Dataset entries
========================================
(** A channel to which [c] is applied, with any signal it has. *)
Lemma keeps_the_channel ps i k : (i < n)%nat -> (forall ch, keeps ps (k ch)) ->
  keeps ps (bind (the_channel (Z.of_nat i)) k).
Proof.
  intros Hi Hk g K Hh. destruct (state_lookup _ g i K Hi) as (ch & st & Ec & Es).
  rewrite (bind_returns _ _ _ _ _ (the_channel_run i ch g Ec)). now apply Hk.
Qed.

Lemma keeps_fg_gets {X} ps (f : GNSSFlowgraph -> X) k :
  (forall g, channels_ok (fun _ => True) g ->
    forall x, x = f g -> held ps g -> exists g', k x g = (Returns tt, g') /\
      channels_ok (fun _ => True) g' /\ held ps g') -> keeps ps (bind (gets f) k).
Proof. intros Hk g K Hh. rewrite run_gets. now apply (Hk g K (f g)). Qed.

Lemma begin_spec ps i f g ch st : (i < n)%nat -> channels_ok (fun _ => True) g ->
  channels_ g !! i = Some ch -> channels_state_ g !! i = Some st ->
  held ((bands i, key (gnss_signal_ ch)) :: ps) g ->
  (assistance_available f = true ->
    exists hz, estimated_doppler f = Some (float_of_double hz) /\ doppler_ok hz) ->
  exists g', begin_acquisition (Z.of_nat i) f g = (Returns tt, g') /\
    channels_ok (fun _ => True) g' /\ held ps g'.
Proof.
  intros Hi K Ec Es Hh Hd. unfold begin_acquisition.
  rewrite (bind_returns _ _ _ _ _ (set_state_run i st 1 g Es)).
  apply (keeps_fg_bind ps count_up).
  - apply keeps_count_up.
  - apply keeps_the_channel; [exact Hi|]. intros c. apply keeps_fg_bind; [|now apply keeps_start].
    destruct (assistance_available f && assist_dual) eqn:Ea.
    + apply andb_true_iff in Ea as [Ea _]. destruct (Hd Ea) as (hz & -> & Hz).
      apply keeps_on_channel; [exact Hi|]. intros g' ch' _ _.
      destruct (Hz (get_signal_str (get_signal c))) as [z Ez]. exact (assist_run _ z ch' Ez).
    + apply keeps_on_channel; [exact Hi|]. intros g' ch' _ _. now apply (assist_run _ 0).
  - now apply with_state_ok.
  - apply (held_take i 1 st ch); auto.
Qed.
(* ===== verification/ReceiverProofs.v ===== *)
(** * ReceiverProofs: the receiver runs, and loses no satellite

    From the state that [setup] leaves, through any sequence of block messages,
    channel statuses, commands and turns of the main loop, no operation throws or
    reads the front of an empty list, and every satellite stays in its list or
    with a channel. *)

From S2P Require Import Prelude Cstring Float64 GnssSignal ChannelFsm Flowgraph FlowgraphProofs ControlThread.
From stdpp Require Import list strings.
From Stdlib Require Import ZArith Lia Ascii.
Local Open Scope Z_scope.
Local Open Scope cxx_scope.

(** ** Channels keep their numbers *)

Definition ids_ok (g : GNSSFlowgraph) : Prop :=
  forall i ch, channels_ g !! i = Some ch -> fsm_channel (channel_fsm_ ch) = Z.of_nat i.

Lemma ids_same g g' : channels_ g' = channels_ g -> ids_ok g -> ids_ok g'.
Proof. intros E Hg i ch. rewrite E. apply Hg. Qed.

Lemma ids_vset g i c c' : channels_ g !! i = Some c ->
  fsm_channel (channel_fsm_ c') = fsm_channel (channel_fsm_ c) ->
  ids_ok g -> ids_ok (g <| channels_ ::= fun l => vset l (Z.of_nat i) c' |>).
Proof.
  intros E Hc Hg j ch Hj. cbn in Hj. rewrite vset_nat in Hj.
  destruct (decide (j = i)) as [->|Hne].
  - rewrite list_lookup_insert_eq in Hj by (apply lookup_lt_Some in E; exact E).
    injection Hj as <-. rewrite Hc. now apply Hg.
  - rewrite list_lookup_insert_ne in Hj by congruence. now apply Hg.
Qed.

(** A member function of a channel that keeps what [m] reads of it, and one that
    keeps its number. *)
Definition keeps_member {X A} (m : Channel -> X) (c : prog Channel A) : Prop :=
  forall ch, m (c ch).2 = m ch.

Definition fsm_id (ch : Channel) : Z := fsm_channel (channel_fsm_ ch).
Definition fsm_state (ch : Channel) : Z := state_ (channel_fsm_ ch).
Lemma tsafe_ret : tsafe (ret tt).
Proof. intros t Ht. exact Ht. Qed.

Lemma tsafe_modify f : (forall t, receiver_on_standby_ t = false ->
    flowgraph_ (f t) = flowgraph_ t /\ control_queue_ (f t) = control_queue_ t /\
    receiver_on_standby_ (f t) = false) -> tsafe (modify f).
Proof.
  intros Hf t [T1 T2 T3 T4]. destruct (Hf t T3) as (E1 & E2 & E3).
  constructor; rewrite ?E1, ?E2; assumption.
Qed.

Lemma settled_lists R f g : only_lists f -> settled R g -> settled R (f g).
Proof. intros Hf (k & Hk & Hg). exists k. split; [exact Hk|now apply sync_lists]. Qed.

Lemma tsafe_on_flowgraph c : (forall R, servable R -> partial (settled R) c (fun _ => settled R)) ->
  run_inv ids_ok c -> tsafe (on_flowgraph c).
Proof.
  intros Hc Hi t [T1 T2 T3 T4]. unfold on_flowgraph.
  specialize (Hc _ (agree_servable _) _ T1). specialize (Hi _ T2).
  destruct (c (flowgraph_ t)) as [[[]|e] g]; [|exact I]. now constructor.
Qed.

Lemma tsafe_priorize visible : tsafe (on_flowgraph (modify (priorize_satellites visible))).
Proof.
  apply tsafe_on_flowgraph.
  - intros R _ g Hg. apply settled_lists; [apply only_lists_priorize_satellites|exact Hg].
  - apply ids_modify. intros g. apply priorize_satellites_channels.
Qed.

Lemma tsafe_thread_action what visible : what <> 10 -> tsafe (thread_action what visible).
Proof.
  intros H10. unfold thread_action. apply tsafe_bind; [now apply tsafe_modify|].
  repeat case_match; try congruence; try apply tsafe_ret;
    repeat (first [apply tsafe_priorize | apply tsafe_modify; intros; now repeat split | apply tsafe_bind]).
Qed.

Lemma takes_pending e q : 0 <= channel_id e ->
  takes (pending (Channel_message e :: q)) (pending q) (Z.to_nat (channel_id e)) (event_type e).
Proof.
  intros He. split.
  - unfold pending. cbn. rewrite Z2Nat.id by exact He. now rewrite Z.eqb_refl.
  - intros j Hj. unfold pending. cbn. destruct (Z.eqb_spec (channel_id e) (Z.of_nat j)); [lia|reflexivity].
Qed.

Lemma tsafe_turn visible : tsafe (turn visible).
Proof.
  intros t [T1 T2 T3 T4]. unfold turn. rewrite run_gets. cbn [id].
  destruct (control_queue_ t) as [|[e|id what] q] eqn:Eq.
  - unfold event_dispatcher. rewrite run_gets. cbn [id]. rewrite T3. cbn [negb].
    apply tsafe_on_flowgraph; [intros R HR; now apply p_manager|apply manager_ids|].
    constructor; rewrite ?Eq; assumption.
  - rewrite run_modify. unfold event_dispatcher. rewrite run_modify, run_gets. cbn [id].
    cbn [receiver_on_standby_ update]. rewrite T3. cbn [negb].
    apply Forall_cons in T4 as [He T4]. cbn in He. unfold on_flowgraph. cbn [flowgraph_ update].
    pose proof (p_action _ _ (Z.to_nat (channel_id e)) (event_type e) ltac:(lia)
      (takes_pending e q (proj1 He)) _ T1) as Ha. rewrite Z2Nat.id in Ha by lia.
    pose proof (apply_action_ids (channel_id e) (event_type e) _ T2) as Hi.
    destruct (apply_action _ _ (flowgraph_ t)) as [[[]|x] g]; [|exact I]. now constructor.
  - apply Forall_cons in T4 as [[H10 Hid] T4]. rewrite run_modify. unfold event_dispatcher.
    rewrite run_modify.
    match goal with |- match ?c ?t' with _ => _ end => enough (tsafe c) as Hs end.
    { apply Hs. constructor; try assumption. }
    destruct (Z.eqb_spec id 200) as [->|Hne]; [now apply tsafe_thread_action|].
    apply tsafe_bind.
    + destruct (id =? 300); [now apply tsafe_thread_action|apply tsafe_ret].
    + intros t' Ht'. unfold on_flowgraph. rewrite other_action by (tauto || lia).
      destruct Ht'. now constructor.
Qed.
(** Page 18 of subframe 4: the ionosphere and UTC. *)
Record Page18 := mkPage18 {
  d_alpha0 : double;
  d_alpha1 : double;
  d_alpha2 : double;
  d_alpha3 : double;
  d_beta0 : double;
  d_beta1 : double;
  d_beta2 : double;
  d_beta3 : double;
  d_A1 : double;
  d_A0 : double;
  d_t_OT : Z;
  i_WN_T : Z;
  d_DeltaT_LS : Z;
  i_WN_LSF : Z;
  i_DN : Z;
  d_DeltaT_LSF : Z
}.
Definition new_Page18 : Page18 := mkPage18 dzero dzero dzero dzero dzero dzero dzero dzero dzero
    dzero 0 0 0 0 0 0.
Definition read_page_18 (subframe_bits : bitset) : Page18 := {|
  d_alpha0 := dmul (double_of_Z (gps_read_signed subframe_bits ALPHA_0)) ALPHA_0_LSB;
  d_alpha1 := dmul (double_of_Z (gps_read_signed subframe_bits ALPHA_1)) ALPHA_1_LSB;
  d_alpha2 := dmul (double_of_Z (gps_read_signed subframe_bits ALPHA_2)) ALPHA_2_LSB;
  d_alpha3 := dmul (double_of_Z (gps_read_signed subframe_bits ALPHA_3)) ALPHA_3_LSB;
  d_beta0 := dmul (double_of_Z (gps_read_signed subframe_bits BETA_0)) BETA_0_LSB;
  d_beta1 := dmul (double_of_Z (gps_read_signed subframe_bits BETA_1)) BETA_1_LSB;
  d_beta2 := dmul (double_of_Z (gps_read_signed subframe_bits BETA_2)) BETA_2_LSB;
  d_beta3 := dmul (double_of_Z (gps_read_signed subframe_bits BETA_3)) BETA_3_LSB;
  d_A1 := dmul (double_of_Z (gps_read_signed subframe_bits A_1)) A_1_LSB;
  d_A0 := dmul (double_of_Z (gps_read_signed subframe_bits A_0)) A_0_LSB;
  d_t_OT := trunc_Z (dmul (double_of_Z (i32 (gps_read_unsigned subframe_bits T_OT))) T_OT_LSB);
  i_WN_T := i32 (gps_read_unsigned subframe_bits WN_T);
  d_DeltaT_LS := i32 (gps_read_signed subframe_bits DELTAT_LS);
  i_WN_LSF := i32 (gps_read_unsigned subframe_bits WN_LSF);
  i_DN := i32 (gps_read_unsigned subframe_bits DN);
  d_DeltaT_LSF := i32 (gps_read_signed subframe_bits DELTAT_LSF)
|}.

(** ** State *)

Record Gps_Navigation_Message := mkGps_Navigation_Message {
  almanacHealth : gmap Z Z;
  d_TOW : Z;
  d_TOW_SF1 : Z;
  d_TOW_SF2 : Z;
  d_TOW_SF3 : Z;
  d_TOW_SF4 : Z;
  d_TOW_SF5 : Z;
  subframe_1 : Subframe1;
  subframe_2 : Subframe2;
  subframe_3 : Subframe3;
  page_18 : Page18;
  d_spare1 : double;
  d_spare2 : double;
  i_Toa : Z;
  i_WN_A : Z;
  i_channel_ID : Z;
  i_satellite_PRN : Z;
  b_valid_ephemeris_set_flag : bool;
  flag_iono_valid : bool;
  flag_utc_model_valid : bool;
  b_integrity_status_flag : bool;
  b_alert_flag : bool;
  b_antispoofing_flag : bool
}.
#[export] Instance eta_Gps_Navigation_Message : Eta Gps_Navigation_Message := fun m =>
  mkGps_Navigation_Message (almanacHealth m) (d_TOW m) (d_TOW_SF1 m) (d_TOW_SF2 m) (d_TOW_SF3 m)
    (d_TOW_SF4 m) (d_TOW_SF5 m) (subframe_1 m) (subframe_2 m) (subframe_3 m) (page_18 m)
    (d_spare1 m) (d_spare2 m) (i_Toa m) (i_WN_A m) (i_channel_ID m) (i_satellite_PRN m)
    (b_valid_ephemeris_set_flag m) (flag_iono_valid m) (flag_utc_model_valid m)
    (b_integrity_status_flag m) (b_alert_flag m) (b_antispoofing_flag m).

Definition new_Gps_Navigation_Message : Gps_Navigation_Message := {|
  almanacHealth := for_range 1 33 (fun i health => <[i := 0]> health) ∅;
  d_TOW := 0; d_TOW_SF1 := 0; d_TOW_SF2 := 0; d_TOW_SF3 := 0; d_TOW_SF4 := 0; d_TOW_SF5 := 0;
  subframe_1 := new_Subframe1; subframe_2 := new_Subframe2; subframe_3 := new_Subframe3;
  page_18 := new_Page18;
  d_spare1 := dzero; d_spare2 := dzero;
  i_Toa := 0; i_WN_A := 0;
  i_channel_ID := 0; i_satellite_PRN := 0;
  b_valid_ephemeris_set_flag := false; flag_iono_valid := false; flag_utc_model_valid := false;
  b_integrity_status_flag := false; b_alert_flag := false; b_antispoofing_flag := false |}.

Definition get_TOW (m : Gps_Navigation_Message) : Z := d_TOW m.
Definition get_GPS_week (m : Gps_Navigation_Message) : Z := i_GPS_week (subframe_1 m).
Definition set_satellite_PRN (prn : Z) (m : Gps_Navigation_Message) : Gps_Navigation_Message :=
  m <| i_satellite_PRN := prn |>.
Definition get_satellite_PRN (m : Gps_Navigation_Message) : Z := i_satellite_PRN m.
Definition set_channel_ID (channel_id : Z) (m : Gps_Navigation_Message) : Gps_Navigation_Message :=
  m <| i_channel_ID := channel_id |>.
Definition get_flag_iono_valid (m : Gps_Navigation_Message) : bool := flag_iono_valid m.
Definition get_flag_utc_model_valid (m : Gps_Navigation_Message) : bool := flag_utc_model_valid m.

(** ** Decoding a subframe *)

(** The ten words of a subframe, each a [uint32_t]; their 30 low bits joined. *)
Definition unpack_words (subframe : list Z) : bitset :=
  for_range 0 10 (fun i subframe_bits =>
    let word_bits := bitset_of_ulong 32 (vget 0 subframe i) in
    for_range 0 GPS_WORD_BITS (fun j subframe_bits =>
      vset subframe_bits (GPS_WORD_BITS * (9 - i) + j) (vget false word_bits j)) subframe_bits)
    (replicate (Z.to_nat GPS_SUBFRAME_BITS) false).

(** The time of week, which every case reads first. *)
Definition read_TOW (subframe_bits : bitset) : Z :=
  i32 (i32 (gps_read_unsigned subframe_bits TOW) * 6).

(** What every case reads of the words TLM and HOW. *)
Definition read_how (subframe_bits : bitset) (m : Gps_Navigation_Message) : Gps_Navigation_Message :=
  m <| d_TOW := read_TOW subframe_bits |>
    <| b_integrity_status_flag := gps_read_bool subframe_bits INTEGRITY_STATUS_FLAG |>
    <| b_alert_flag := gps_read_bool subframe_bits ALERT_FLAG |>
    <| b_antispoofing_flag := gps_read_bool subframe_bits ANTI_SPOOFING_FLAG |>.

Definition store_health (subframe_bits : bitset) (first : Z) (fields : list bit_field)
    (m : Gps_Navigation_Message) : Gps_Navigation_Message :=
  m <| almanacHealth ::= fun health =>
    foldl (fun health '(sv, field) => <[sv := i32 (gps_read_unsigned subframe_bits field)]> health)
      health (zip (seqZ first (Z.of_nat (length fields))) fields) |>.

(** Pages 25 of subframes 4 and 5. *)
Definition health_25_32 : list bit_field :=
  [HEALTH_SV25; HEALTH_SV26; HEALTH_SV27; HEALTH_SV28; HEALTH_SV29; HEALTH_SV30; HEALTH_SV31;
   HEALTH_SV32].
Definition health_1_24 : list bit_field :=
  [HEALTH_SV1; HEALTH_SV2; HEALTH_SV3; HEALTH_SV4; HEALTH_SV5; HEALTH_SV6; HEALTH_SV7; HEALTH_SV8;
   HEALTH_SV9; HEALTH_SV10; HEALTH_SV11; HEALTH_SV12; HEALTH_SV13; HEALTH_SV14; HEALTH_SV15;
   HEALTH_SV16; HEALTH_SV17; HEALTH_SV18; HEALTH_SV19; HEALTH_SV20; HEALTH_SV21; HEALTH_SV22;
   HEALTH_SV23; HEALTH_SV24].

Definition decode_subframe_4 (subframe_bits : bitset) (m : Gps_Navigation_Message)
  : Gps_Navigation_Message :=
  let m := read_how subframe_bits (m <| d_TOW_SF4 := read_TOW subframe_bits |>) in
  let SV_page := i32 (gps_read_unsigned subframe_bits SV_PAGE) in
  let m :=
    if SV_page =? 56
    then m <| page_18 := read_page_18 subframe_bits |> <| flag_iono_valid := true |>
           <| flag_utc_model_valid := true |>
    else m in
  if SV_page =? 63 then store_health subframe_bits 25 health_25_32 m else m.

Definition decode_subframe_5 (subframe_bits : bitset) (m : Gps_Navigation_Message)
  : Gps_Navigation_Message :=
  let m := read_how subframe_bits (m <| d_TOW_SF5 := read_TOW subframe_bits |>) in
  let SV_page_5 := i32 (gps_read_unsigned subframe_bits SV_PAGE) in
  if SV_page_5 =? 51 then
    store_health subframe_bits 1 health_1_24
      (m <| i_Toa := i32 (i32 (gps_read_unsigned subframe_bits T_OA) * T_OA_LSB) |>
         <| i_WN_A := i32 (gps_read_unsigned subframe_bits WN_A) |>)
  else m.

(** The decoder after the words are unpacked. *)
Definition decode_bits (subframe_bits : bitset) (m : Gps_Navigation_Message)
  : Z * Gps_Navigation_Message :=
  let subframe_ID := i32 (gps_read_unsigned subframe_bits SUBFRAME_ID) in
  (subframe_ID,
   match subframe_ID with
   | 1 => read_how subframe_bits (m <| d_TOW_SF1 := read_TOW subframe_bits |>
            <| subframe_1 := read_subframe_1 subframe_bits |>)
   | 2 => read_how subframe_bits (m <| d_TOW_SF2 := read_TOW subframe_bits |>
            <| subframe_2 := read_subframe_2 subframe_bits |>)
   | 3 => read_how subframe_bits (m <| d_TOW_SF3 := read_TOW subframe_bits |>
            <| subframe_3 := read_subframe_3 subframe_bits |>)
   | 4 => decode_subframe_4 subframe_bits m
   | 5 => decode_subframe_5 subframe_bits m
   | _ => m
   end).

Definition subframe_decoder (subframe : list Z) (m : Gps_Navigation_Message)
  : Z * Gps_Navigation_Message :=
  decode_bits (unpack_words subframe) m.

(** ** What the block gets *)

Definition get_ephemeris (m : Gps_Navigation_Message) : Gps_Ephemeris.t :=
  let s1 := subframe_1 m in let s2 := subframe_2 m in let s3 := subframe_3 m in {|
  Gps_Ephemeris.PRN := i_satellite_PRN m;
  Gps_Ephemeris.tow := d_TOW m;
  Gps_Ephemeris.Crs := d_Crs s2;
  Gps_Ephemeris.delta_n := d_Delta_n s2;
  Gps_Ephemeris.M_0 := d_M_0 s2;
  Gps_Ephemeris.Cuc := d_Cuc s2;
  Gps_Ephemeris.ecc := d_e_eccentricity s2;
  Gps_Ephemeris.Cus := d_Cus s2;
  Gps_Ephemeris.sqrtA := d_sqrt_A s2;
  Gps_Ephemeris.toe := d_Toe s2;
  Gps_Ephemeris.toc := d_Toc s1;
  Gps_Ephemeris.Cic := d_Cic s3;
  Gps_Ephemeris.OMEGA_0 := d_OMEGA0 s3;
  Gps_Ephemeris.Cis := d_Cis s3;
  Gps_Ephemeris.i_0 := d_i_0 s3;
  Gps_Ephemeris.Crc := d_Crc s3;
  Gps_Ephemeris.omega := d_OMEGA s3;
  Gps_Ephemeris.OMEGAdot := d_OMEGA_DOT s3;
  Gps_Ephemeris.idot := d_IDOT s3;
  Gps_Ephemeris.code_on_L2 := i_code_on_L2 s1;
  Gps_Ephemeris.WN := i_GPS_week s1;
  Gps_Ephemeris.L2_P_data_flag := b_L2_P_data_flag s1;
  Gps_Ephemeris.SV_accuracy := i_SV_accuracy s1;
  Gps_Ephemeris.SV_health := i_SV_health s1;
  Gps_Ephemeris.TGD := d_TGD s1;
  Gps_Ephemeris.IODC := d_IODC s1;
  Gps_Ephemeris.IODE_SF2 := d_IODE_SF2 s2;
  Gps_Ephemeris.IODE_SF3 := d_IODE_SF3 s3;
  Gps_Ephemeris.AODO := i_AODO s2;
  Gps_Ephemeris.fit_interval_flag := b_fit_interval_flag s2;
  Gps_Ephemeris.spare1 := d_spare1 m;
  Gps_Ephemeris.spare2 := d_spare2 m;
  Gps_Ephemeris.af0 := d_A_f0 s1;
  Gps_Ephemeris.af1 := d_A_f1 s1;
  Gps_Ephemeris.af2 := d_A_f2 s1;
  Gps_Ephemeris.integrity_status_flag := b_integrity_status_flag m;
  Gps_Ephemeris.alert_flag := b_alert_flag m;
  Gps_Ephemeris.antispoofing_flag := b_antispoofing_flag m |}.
========================================
In the data above, find the line that contains "flag_utc_model_valid : bool;" and the line that contains "m <| i_satellite_PRN := prn |>.". Repeat exactly those lines and every line between them, and only those.

  flag_utc_model_valid : bool;
  b_integrity_status_flag : bool;
  b_alert_flag : bool;
  b_antispoofing_flag : bool
}.
#[export] Instance eta_Gps_Navigation_Message : Eta Gps_Navigation_Message := fun m =>
  mkGps_Navigation_Message (almanacHealth m) (d_TOW m) (d_TOW_SF1 m) (d_TOW_SF2 m) (d_TOW_SF3 m)
    (d_TOW_SF4 m) (d_TOW_SF5 m) (subframe_1 m) (subframe_2 m) (subframe_3 m) (page_18 m)
    (d_spare1 m) (d_spare2 m) (i_Toa m) (i_WN_A m) (i_channel_ID m) (i_satellite_PRN m)
    (b_valid_ephemeris_set_flag m) (flag_iono_valid m) (flag_utc_model_valid m)
    (b_integrity_status_flag m) (b_alert_flag m) (b_antispoofing_flag m).

Definition new_Gps_Navigation_Message : Gps_Navigation_Message := {|
  almanacHealth := for_range 1 33 (fun i health => <[i := 0]> health) ∅;
  d_TOW := 0; d_TOW_SF1 := 0; d_TOW_SF2 := 0; d_TOW_SF3 := 0; d_TOW_SF4 := 0; d_TOW_SF5 := 0;
  subframe_1 := new_Subframe1; subframe_2 := new_Subframe2; subframe_3 := new_Subframe3;
  page_18 := new_Page18;
  d_spare1 := dzero; d_spare2 := dzero;
  i_Toa := 0; i_WN_A := 0;
  i_channel_ID := 0; i_satellite_PRN := 0;
  b_valid_ephemeris_set_flag := false; flag_iono_valid := false; flag_utc_model_valid := false;
  b_integrity_status_flag := false; b_alert_flag := false; b_antispoofing_flag := false |}.

Definition get_TOW (m : Gps_Navigation_Message) : Z := d_TOW m.
Definition get_GPS_week (m : Gps_Navigation_Message) : Z := i_GPS_week (subframe_1 m).
Definition set_satellite_PRN (prn : Z) (m : Gps_Navigation_Message) : Gps_Navigation_Message :=
  m <| i_satellite_PRN := prn |>.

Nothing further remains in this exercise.